* _TASK DETAILS_
How many lines in the records below hold the word "templates"? Answer with the number alone.
=== RAW DATA ===
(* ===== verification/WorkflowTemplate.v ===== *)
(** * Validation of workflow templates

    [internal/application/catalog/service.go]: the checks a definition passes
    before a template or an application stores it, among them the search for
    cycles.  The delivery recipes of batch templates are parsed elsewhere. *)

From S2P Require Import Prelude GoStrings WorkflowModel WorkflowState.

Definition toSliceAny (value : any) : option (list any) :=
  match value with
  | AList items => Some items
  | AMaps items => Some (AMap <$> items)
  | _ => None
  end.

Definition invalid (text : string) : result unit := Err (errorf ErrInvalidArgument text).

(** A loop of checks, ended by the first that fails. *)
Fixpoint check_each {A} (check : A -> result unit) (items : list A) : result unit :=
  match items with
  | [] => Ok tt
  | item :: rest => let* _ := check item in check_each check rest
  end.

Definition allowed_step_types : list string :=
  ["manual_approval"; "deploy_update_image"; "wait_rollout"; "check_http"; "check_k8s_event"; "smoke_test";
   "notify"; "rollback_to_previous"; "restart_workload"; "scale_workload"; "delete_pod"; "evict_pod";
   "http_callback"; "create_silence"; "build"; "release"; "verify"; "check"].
===
* _TASK SOLUTION_
2